◆ EXERCISE OBJECTIVE ◆
Search the records for the word "year" and copy every line in which it occurs.

(EXERCISE MATERIALS Opens)

(** An office suite that exits with status 1 and converts nothing. *)
Definition office_fails (cmd : list string) (fs : gmap string content) : convert_outcome :=
  Converted 1 "source file could not be loaded" [].

Definition demo_signal_repr (n : Z) : option string :=
  if n =? 9 then Some "<Signals.SIGKILL: 9>" else None.

Definition demo_platform
  (tool : list string -> string -> gmap string content -> proc_outcome) : Platform :=
  {| gettz := demo_gettz; utcoffset := demo_utcoffset; clock := demo_clock;
   vde := tool; libreoffice := office_fails; mkdtemp := Some "/tmp/tmpq1w2e3";
   signal_repr := demo_signal_repr |}.

Definition demo_config : WorkbookProcessor :=
  {| work_dir := "/work"; export_script_path := "/opt/vde/vde.py";
   api_key_id := "0d1f-key-id"; api_key := "s3cr3tk3y"; org_id := "org-17";
   timezone := "America/New_York";
   export_start_time := "7:00"; export_end_time := "19:00";
   libreoffice_available := true |}.

Definition with_timezone (self : WorkbookProcessor) (name : string) : WorkbookProcessor :=
  {| work_dir := work_dir self; export_script_path := export_script_path self;
   api_key_id := api_key_id self; api_key := api_key self; org_id := org_id self;
   timezone := name;
   export_start_time := export_start_time self; export_end_time := export_end_time self;
   libreoffice_available := libreoffice_available self |}.

Definition with_export_script (self : WorkbookProcessor) (path : string) : WorkbookProcessor :=
  {| work_dir := work_dir self; export_script_path := path;
   api_key_id := api_key_id self; api_key := api_key self; org_id := org_id self;
   timezone := timezone self;
   export_start_time := export_start_time self; export_end_time := export_end_time self;
   libreoffice_available := libreoffice_available self |}.

Definition with_credentials (self : WorkbookProcessor) (key_id key : string)
  : WorkbookProcessor :=
  {| work_dir := work_dir self; export_script_path := export_script_path self;
   api_key_id := key_id; api_key := key; org_id := org_id self;
   timezone := timezone self;
   export_start_time := export_start_time self; export_end_time := export_end_time self;
   libreoffice_available := libreoffice_available self |}.

Definition with_start_time (self : WorkbookProcessor) (t : string) : WorkbookProcessor :=
  {| work_dir := work_dir self; export_script_path := export_script_path self;
   api_key_id := api_key_id self; api_key := api_key self; org_id := org_id self;
   timezone := timezone self;
   export_start_time := t; export_end_time := export_end_time self;
   libreoffice_available := libreoffice_available self |}.

Definition demo_target_date : datetime :=
  Datetime 2024 7 2 0 0 0 0 (Some (Zone "America/New_York")).

Definition demo_template : string := "/srv/templates/3895th_070124.xlsx".

Definition demo_world : world :=
  World {[ demo_template := Xlsx demo_template_wb ]} ∅ [].

Definition demo_raw_file : string := "/work/raw_export.xlsx".

(** The world once the export has written the raw workbook. *)
Definition demo_world_exported : world :=
  World {[ demo_template := Xlsx demo_template_wb; demo_raw_file := Xlsx demo_raw_wb ]} ∅ [].

(** The same, with the template write-protected. *)
Definition demo_world_protected : world :=
  World {[ demo_template := Xlsx demo_template_wb; demo_raw_file := Xlsx demo_raw_wb ]}
        {[ demo_template ]} [].

(** The same, with a raw workbook whose only sheet has another title. *)
Definition demo_world_untitled : world :=
  World {[ demo_template := Xlsx demo_template_wb;
         demo_raw_file := Xlsx [("Sheet1", demo_raw_sheet)] ]} ∅ [].

(** ** Construction: the probes of [__init__] *)

(** Outcome of [subprocess.run(cmd, check=True)] with nothing captured: the
    child could not be started, or it ran, possibly changed files, and
    exited. *)
Inductive setup_outcome : Type :=
  | SetupNotStarted
  | SetupExited (returncode : Z) (files_after : gmap string content).

(** The two programs [__init__] starts: [which libreoffice], of which only the
    exit status is used ([None]: [subprocess.run] raised), and the [bash] run
    of the setup script, which may change files. *)
Record Shell : Type := {
  which : list string -> option Z;
  bash : list string -> gmap string content -> setup_outcome
}.

(** [os.path.exists(p)] for a path that may be a directory: a file is stored
    at [p], or some file is stored below [p]. *)
Definition exists_on_disk (w : world) (p : string) : bool :=
  path_exists w p
  || existsb (fun q => Py.startswith (fst q) (p +:+ "/")) (map_to_list (files w)).

(** [_check_libreoffice]: the exit status of [which libreoffice] is 0; an
    exception of [subprocess.run] gives [False]. *)
Definition _check_libreoffice (sh : Shell) : bool :=
  match which sh ["which"; "libreoffice"] with
  | Some returncode => returncode =? 0
  | None => false
  end.

(** What [_setup_venv] reports in the log. *)
Inductive setup_report : Type :=
  | SetupCompleted
  | SetupScriptNotFound
  | SetupFailed.

(** [_setup_venv]: every exception is caught and logged; the files are those
    the script left, also when it exits with a non-zero status. *)
Definition _setup_venv (sh : Shell) (export_script_dir : string) (w : world)
  : setup_report * world :=
  let setup_script := OsPath.join export_script_dir "setup.sh" in
  if exists_on_disk w setup_script then
    match bash sh ["bash"; "-c"; "cd " +:+ export_script_dir +:+ " && source ./setup.sh"]
               (files w) with
    | SetupNotStarted => (SetupFailed, w)
    | SetupExited returncode files' =>
        let w := World files' (readonly w) (log w) in
        if negb (returncode =? 0) then (SetupFailed, w) else (SetupCompleted, w)
    end
  else (SetupScriptNotFound, w).

(** [__init__], with [None] for an argument left to its default. *)
Definition __init__ (sh : Shell) (work_dir export_script api_key_id api_key org_id : string)
    (timezone export_start_time export_end_time : option string) (w : world)
  : WorkbookProcessor * world :=
  let export_script_dir := OsPath.dirname export_script in
  let libreoffice_available := _check_libreoffice sh in
  let self :=
    {| work_dir := work_dir; export_script_path := export_script;
       api_key_id := api_key_id; api_key := api_key; org_id := org_id;
       timezone := default "America/New_York" timezone;
       export_start_time := default "7:00" export_start_time;
       export_end_time := default "19:00" export_end_time;
       libreoffice_available := libreoffice_available |} in
  let venv_path := OsPath.join export_script_dir ".venv" in
  if negb (exists_on_disk w venv_path) then
    (self, snd (_setup_venv sh export_script_dir w))
  else (self, w).

(** ** Predicates of the further properties *)

(** A day of the calendar that [datetime] can hold. *)
Definition valid_date (d : datetime) : Prop :=
  1 <= year d <= 9999 /\ 1 <= month d <= 12 /\
  1 <= day d <= days_in_month (year d) (month d).

(** The same instant at midnight, in the zone [z], in the century the
    two-digit year of a file name is read in. *)
Definition read_back (d : datetime) (z : option tzinfo) : datetime :=
  Datetime (2000 + year d mod 100) (month d) (day d) 0 0 0 0 z.

Definition with_window (self : WorkbookProcessor) (start_time end_time : string)
  : WorkbookProcessor :=
  {| work_dir := work_dir self; export_script_path := export_script_path self;
     api_key_id := api_key_id self; api_key := api_key self; org_id := org_id self;
     timezone := timezone self;
     export_start_time := start_time; export_end_time := end_time;
     libreoffice_available := libreoffice_available self |}.

(** An office suite that converts the workbook it is given: the scratch
    directory holds a lock file and the converted workbook. *)
Definition office_converts (wb : workbook) (cmd : list string) (fs : gmap string content)
  : convert_outcome :=
  Converted 0 "" [(".~lock.3895th_070224.xlsx#", Blob "lock"); ("3895th_070224.xlsx", Xlsx wb)].

Definition demo_platform_converting (wb : workbook) : Platform :=
  {| gettz := demo_gettz; utcoffset := demo_utcoffset; clock := demo_clock;
     vde := tool_ok; libreoffice := office_converts wb; mkdtemp := Some "/tmp/tmpq1w2e3";
     signal_repr := demo_signal_repr |}.

(** A shell on which [which libreoffice] finds nothing and the setup script
    creates the interpreter of the virtual environment. *)
Definition demo_shell : Shell :=
  {| which := fun _ => Some 1;
     bash := fun _ fs => SetupExited 0 (<["/opt/vde/.venv/bin/python" := Blob "ELF"]> fs) |}.

Definition demo_world_installed : world :=
  World {[ "/opt/vde/vde.py" := Blob "import sys";
           "/opt/vde/.venv/bin/python" := Blob "ELF" ]} ∅ [].

(** The export tool as checked out: the setup script is there, the virtual
    environment is not. *)
Definition demo_world_fresh : world :=
  World {[ "/opt/vde/vde.py" := Blob "import sys";
           "/opt/vde/setup.sh" := Blob "python3 -m venv .venv" ]} ∅ [].

(** * Properties *)

(** ** The library functions on sample inputs *)

Example basename_of_path : OsPath.basename "/srv/templates/3895th_070124.xlsx" = "3895th_070124.xlsx".
Proof. reflexivity. Qed.

Example dirname_of_script :
  OsPath.dirname "/opt/vde/vde.py" = "/opt/vde" /\ OsPath.dirname "vde.py" = ""
  /\ OsPath.dirname "/vde.py" = "/" /\ OsPath.dirname "a//b" = "a".
Proof. by repeat split. Qed.

Example join_of_paths :
  OsPath.join "/work" "raw_export.xlsx" = "/work/raw_export.xlsx"
  /\ OsPath.join "/work/" "raw_export.xlsx" = "/work/raw_export.xlsx"
  /\ OsPath.join "" ".venv" = ".venv" /\ OsPath.join "/work" "/abs" = "/abs".
Proof. by repeat split. Qed.

Example splitext_of_names :
  OsPath.splitext_root "3895th_070224.xlsx" = "3895th_070224"
  /\ OsPath.splitext_root ".hidden" = ".hidden"
  /\ OsPath.splitext_root "archive.tar.gz" = "archive.tar"
  /\ OsPath.splitext_root "noext" = "noext".
Proof. by repeat split. Qed.

Example int_of_text :
  Py.int "07" = Some 7 /\ Py.int " +1_0 " = Some 10 /\ Py.int "-3" = Some (-3)
  /\ Py.int "7_" = None /\ Py.int "_7" = None /\ Py.int "" = None /\ Py.int "1 0" = None.
Proof. by repeat split. Qed.

Example int_of_margins :
  Py.int (String "031" "7") = None /\ Py.int (String "7" (String "031" "")) = None
  /\ Py.int (String "009" (String "010" (String "011" (String "012" (String "013" " 7")))))
     = Some 7
  /\ Py.strip (String "031" "7") = "7".
Proof. by repeat split. Qed.

Example int_of_long_text :
  Py.int (repeat_char 4300 "1") <> None /\ Py.int (repeat_char 4301 "1") = None
  /\ int_or_raise (repeat_char 4301 "0" +:+ "x")
     = Raise (ValueError "Exceeds the limit (4300 digits) for integer string conversion: value has 4301 digits; use sys.set_int_max_str_digits() to increase the limit")
  /\ int_or_raise "12x" = Raise (ValueError "invalid literal for int() with base 10: '12x'").
Proof. split_and!; by vm_compute. Qed.

Example split_of_times :
  Py.split ":" "7:00" = ["7"; "00"] /\ Py.split ":" "" = [""]
  /\ Py.split ":" "19:00:" = ["19"; "00"; ""].
Proof. by repeat split. Qed.

Example str_of_argv :
  Py.str_list ["python"; "--apiKey"; "it's"] = String.append "['python', '--apiKey', "
    (String "034" (String.append "it's" (String "034" "]")))
  /\ Py.str_int 120 = "120" /\ Py.str_int (-5) = "-5" /\ Py.zero_pad 2 7 = "07".
Proof. by repeat split. Qed.

Example search_of_names :
  re_search "3895th_070124.xlsx" = Some "070124" /\ re_search "notes.xlsx" = None
  /\ re_search "old_3895th_123199.xlsx.bak" = Some "123199"
  /\ re_search "3895th_0701.xlsx" = None.
Proof. by repeat split. Qed.

Example parse_of_times :
  parse_hm "7:00" = Ok (7, 0) /\ parse_hm "19:00" = Ok (19, 0)
  /\ is_ok (parse_hm "7") = false /\ is_ok (parse_hm "7:00:00") = false
  /\ is_ok (parse_hm "seven:00") = false.
Proof. by repeat split. Qed.

Example one_day_steps :
  plus_one_day (Datetime 2024 2 28 0 0 0 0 None) = Ok (Datetime 2024 2 29 0 0 0 0 None)
  /\ plus_one_day (Datetime 2023 12 31 0 0 0 0 None) = Ok (Datetime 2024 1 1 0 0 0 0 None)
  /\ minus_one_day (Datetime 2024 3 1 9 30 0 0 None) = Ok (Datetime 2024 2 29 9 30 0 0 None)
  /\ minus_one_day (Datetime 2024 1 1 0 0 0 0 None) = Ok (Datetime 2023 12 31 0 0 0 0 None)
  /\ plus_one_day (Datetime 9999 12 31 0 0 0 0 None) = Raise OverflowError.
Proof. by repeat split. Qed.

(EXERCISE MATERIALS Closes)

◆ ANSWER TO THIS TASK ◆
  1 <= year d <= 9999 /\ 1 <= month d <= 12 /\
  1 <= day d <= days_in_month (year d) (month d).
    two-digit year of a file name is read in. *)
  Datetime (2000 + year d mod 100) (month d) (day d) 0 0 0 0 z.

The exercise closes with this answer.